Laureate Ka Dodoy Ballon receives his medallion from RMAF Trustees Randolf S. David, Cielito F. Habito and Ernesto D. Garilao at the Ramon Magsaysay Center in Manila. (Photo courtesy of the Ramon Magsaysay Awards Foundation)

In his acceptance response, Ballon said that “no matter how simple we are, we are capable of rising above our weaknesses, capable of choosing what is good, and ever capable of making a new start.”

“May this crusade continue until we can achieve our goal of becoming successful and progressive Filipinos in the entire nation and to the whole of Asia and the world,” he said.

Muncy shared that many have asked what has kept him going in this work for more than 40 years.

“Quite frankly, I believe every person is a holy place. Meaning, there is something of the Divine in each of us,” he said.

“This, my brothers and sisters, is the basis for my firm conviction that we are indeed members of the same family – humanity,” added Muncy.

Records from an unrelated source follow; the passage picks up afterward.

(** * The Cartesian product functorial construction and the abelian
      Lie algebra example

    A shallow embedding of

    - [sage/categories/cartesian_product.py]: the singleton
      [CartesianProductFunctor] with its [__call__], and the abstract
      base class [CartesianProductsCategory];
    - [sage/categories/examples/finite_dimensional_lie_algebras_with_basis.py]:
      the parent [AbelianLieAlgebra] with its element class.

    Both files lean on collaborators that live elsewhere in the library
    (categories and their order, the generic covariant construction, the
    enumerated-set coercion, free modules, unique representation).  Those
    are either left as parameters (an interface, or the calls of a
    computation), or modelled from the design document; every such
    definition says so in its comment. *)

From stdpp Require Import base option list strings relations gmap.

(** ** Python results *)

(** The exceptions that can cross the functions modelled here. *)
Inductive exn : Type :=
| TypeError
| AttributeError
| ValueError
| ArithmeticError
| ReferenceError.

(** A call either returns a value or raises. *)
Inductive Result (A : Type) : Type :=
| Ok (a : A)
| Raise (e : exn).
Arguments Ok {A} a.
Arguments Raise {A} e.

Definition result_bind {A B} (r : Result A) (f : A -> Result B) : Result B :=
  match r with
  | Ok a => f a
  | Raise e => Raise e
  end.

Definition result_map {A B} (f : A -> B) (r : Result A) : Result B :=
  result_bind r (fun a => Ok (f a)).

Definition is_Ok {A} (r : Result A) : bool :=
  match r with Ok _ => true | Raise _ => false end.

(** A list comprehension [[f(a) for a in l]] over a function that may
    raise: the first exception ends the comprehension. *)
Fixpoint result_mapM {A B} (f : A -> Result B) (l : list A) : Result (list B) :=
  match l with
  | [] => Ok []
  | a :: l' =>
      result_bind (f a) (fun b =>
      result_bind (result_mapM f l') (fun bs => Ok (b :: bs)))
  end.

(** ** Rings

    A ring is a unique parent of the library; only its identity matters
    here, so it is represented by its name. *)
Inductive Ring : Type :=
| ring_of (name : string).

Definition ZZ : Ring := ring_of "Integer Ring".
Definition QQ : Ring := ring_of "Rational Field".

#[global] Instance Ring_eq_dec : EqDecision Ring.
Proof. solve_decision. Defined.

#[global] Instance Ring_countable : Countable Ring.
Proof.
  refine (inj_countable' (fun r => match r with ring_of s => s end) ring_of _).
  by intros [s].
Defined.

(** ** Categories *)

(** The categories defined outside [cartesian_product.py] ([Sets()],
    [Monoids()], [Algebras(ZZ)], ...) are not part of the two files.  What
    the construction needs to know about them is collected in one
    interface. *)
Class Hierarchy : Type := {
  (** the categories that are not themselves built by the construction *)
  BaseCat : Type;
  (** [Sets()] *)
  Sets : BaseCat;
  (** whether the class of the category declares a nested class called
      ["CartesianProducts"] *)
  declares_CartesianProducts : BaseCat -> bool;
  (** the immediate super categories, [super_categories()] *)
  named_super_categories : BaseCat -> list BaseCat;
  (** [base_ring()], for the categories parameterized over a ring *)
  named_base_ring : BaseCat -> option Ring;
}.

Module CartesianProductsCategory.
Section WithHierarchy.
Context `{H : Hierarchy}.

(** A category is either one of the hierarchy, or an instance of (a
    subclass of) [CartesianProductsCategory], which records the category
    it was built from. *)
Inductive Category : Type :=
| Named (c : BaseCat)
| CartesianProductsOf (base : Category).

Definition _functor_category : string := "CartesianProducts".
Lemma main_probes_what_resolves w a r :
  parse_ports (ports a) = Ok r -> 0 < threads a ->
  Permutation (main_probed (main w a))
              (map (fun p => (target a, p)) (ports_or_default r)).
Proof.
  intros Hparse Hpos.
  assert (Hprobed : main_probed (main w a)
                    = probed (scan_host w (target a) r (threads a))).
  { unfold main. rewrite Hparse. cbv zeta.
    destruct (returned (scan_host w (target a) r (threads a)));
      [|reflexivity].
    destruct (output a) as [[|c path]|]; try reflexivity.
    now destruct (write_error w (String c path)). }
  rewrite Hprobed.
  apply (scan_host_probes_each_port w (target a) r (threads a) Hpos).
Qed.

(** C5, as stated, fails: ["0,80"] holds a number outside 1..65535, yet
    [main] resolves it to [[0; 80]] and probes both ports. *)
Lemma out_of_bounds_not_rejected :
  parse_ports (Some "0,80") = Ok (Some [0; 80])
  /\ main_probed (main example_world (example_args (Some "0,80")))
     = [("127.0.0.1", 80); ("127.0.0.1", 0)]
  /\ ~ rejected_before_probing example_world (example_args (Some "0,80")).
Proof.
  split; [reflexivity|]. split; [vm_compute; reflexivity|].
  intros [_ H]. vm_compute in H. discriminate H.
Qed.
Lemma restore_miss_is_success_witness :
  Exec bundle_nothing extract_nothing plugin_restore world_cold =
    (world_cold, ({| restored := []; cache_miss := true; deletedCount := 0 |}, None)) /\
  exit_code (Exec bundle_nothing extract_nothing plugin_restore world_cold).2.2 = 0.
Proof.
  apply (restore_miss_is_success bundle_nothing extract_nothing plugin_restore world_cold);
    vm_compute; reflexivity.
Defined.

Lemma flush_deletes_strictly_older_witness :
  objects (backend (Exec bundle_nothing extract_nothing plugin_flush world_aged).1)
    !! "/acme/widget/master/archive.tar" =
  Some {| payload := "m"; lastModified := 70 * day |}.
Proof.
  assert (Hmode : Mode plugin_flush = FlushMode) by reflexivity.
  assert (Hpos : 0 <= FlushAge plugin_flush) by (vm_compute; discriminate).
  assert (Hk : objects (backend world_aged) !! "/acme/widget/master/archive.tar" =
               Some {| payload := "m"; lastModified := 70 * day |})
    by (vm_compute; reflexivity).
  assert (Hage : now world_aged - lastModified {| payload := "m"; lastModified := 70 * day |} =
                 FlushAge plugin_flush * day) by (vm_compute; reflexivity).
  destruct (flush_deletes_strictly_older bundle_nothing extract_nothing plugin_flush world_aged
              Hmode Hpos) as (_ & _ & _ & H).
  exact (H _ _ Hk Hage).
Defined.

(** The flush of [world_aged] with threshold 30 deletes the archive that is
    31 days old and keeps the others, also the older one outside the prefix. *)
Example flush_world_aged :
  let w' := (Exec bundle_nothing extract_nothing plugin_flush world_aged).1 in
  (Exec bundle_nothing extract_nothing plugin_flush world_aged).2 =
    ({| restored := []; cache_miss := false; deletedCount := 1 |}, None) /\
  objects (backend w') !! "/acme/widget/feature-x/archive.tar" = None /\
  objects (backend w') !! "/acme/widget/master/archive.tar" =
    Some {| payload := "m"; lastModified := 70 * day |} /\
  objects (backend w') !! "/acme/widget/hotfix/archive.tar" =
    Some {| payload := "h"; lastModified := 71 * day |} /\
  objects (backend w') !! "/acme/gadget/master/archive.tar" =
    Some {| payload := "g"; lastModified := 0 |}.
Proof. vm_compute. repeat split. Qed.
(** At every position and with every budget the compile-time runner and
    the run-time runner compute the same result. *)
Lemma agree_at (depth : nat) :
  forall (CURRENT : ty) (i : nat),
    (i <= List.length s)%nat ->
    CTDFARunner.run P depth CURRENT
      (FixedString.make (FixedString.literal s)) i =
    RTDFARunner.helper P depth CURRENT s (Z.of_nat i).
Proof.
  induction depth as [|depth IH]; intros CURRENT i Hi; [reflexivity|].
  assert (Hidx : 0 <= Z.of_nat i <= INT_MAX) by lia.
  destruct (node_of P CURRENT) as [N|] eqn:HN.
  - rewrite (helper_unfold P depth CURRENT N s (Z.of_nat i) HN Hidx).
    rewrite Nat2Z.id.
    destruct (nth_error s i) as [c|] eqn:Hc.
    + assert (Hlt : (i < List.length s)%nat)
        by (apply nth_error_Some; rewrite Hc; discriminate).
      destruct (lit_inside i c Hc) as [Hd Hnz].
      rewrite (run_unfold P depth CURRENT N _ i c HN Hd), Hnz.
      rewrite geb_false by lia.
      destruct (first_labelled c (Node.EDGES N)) as [E|]; [|reflexivity].
      rewrite int_add_1 by lia. simpl.
      rewrite IH by lia. f_equal. lia.
    + apply nth_error_None in Hc.
      assert (i = List.length s) as -> by lia.
      rewrite (run_unfold P depth CURRENT N _ _ NUL HN lit_end).
      rewrite geb_true by lia.
      reflexivity.
  - cbn [CTDFARunner.run RTDFARunner.helper]. rewrite !body_eq.
    rewrite HN.
    destruct (nth_error (FixedString.data
                           (FixedString.make (FixedString.literal s))) i);
      reflexivity.
Qed.

(** A well-formed automaton gives a verdict once the budget exceeds the
    number of characters left. *)
Lemma helper_verdict (depth : nat) :
  forall (CURRENT : ty) (i : nat),
    automaton P CURRENT ->
    (i <= List.length s)%nat ->
    (List.length s - i < depth)%nat ->
    exists b, RTDFARunner.helper P depth CURRENT s (Z.of_nat i) = Ret b.
Proof.
  induction depth as [|depth IH]; intros CURRENT i HA Hi Hd; [lia|].
  assert (Hidx : 0 <= Z.of_nat i <= INT_MAX) by lia.
  destruct (automaton_start P CURRENT HA) as [N HN].
  rewrite (helper_unfold P depth CURRENT N s (Z.of_nat i) HN Hidx).
  rewrite Nat2Z.id.
  destruct (Z.of_nat i >=? Z.of_nat (List.length s)) eqn:Hge; [eauto|].
  rewrite Z.geb_leb in Hge. apply Z.leb_gt in Hge.
  destruct (nth_error s i) as [c|] eqn:Hc.
  - destruct (first_labelled c (Node.EDGES N)) as [E|] eqn:HE; [|eauto].
    rewrite int_add_1 by lia. simpl.
    replace (Z.of_nat i + 1) with (Z.of_nat (i + 1)) by lia.
    apply IH; try lia.
    apply first_labelled_In in HE as [HIn _].
    eapply automaton_edge; eauto.
  - apply nth_error_None in Hc. lia.
Qed.

End Agreement.

(** The compile-time runner gives a verdict on every literal, embedded
    ['\0'] or not. *)
Lemma run_verdict (P : program) (s : list ascii) (depth : nat) :
  forall (CURRENT : ty) (i : nat),
    automaton P CURRENT ->
    (i <= List.length s)%nat ->
    (List.length s - i < depth)%nat ->
    exists b, CTDFARunner.run P depth CURRENT
                (FixedString.make (FixedString.literal s)) i = Ret b.
Proof.
  induction depth as [|depth IH]; intros CURRENT i HA Hi Hd; [lia|].
  destruct (automaton_start P CURRENT HA) as [N HN].
  assert (Hc : exists c, nth_error (FixedString.literal s) i = Some c /\
                         (Ascii.eqb c NUL = false -> (i < List.length s)%nat)).
  { destruct (Nat.eq_dec i (List.length s)) as [->|Hne].
    - exists NUL. split; [apply literal_nth_end|]. rewrite Ascii.eqb_refl. discriminate.
    - destruct (nth_error (FixedString.literal s) i) as [c|] eqn:Hc.
      + exists c. split; [reflexivity|]. lia.
      + apply nth_error_None in Hc. unfold FixedString.literal in Hc.
        rewrite length_app in Hc. simpl in Hc. lia. }
  destruct Hc as (c & Hc & Hin).
  rewrite <- (FixedString_make_data (FixedString.literal s)) in Hc.
  rewrite (run_unfold P depth CURRENT N _ i c HN Hc).
  destruct (Ascii.eqb c NUL) eqn:Hz; [eauto|].
  specialize (Hin eq_refl).
  destruct (first_labelled c (Node.EDGES N)) as [E|] eqn:HE; [|eauto].
  apply IH; try lia.
  apply first_labelled_In in HE as [HIn _].
  eapply automaton_edge; eauto.
Qed.

(** ** The automata of the source are well formed *)

Lemma states_closed (P : program) (start : ty) (states : list ty)
      (Q : Node.t -> Prop) :
  In start states ->
  (forall T, In T states ->
             exists N, node_of P T = Some N /\ Q N /\
                       forall E, In E (Node.EDGES N) -> In (Edge.next E) states) ->
  automaton P start /\
  (forall T N, reachable P start T -> node_of P T = Some N -> Q N).
Proof.
  intros Hs Hclosed.
  assert (Hinv : forall T, reachable P start T -> In T states).
  { apply automaton_by_invariant; [exact Hs|].
    intros T HT. destruct (Hclosed T HT) as (N & HN & _ & HE). eauto. }
  split.
  - intros T HR. destruct (Hclosed T (Hinv T HR)) as (N & HN & _). eauto.
  - intros T N HR HN. destruct (Hclosed T (Hinv T HR)) as (N' & HN' & HQ & _).
    rewrite HN in HN'. injection HN' as <-. exact HQ.
Qed.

Philippine Vice President Leonor Robredo, who graced the occasion, said “inclusiveness should not be a matter of charity. It is the very rationale of governance.”

“This revelation can only be put into practice if those who govern truly understand the meaning of solidarity — walking in the slippers of the people not for show but for real, feeling their despair, carrying their burdens as their own,” she said.

“Only then can the structures blurred by patronage be seen with moral clarity — and be reformed, reoriented, or even dismantled to give way to a society animated by radical solidarity,” added Robredo.

“Much like Ka Dodoy’s mangrove forests, we need to start walking into the brackish waters, bending our backs, and planting, seedling by seedling, until the sea itself notices. This is what it takes to build a future,” said the Philippine vice president.

Established in 1958, the Ramon Magsaysay Awards celebrates the memory and leadership example of the seventh Philippine president after whom the award is named, and is given every year to individuals or organizations in Asia who manifest the same selfless service and transformative influence that ruled the life of the late and beloved Filipino leader.

The award-giving body said that this year’s awardees “are one in their commitment to build solutions to vital and complex issues in their societies.”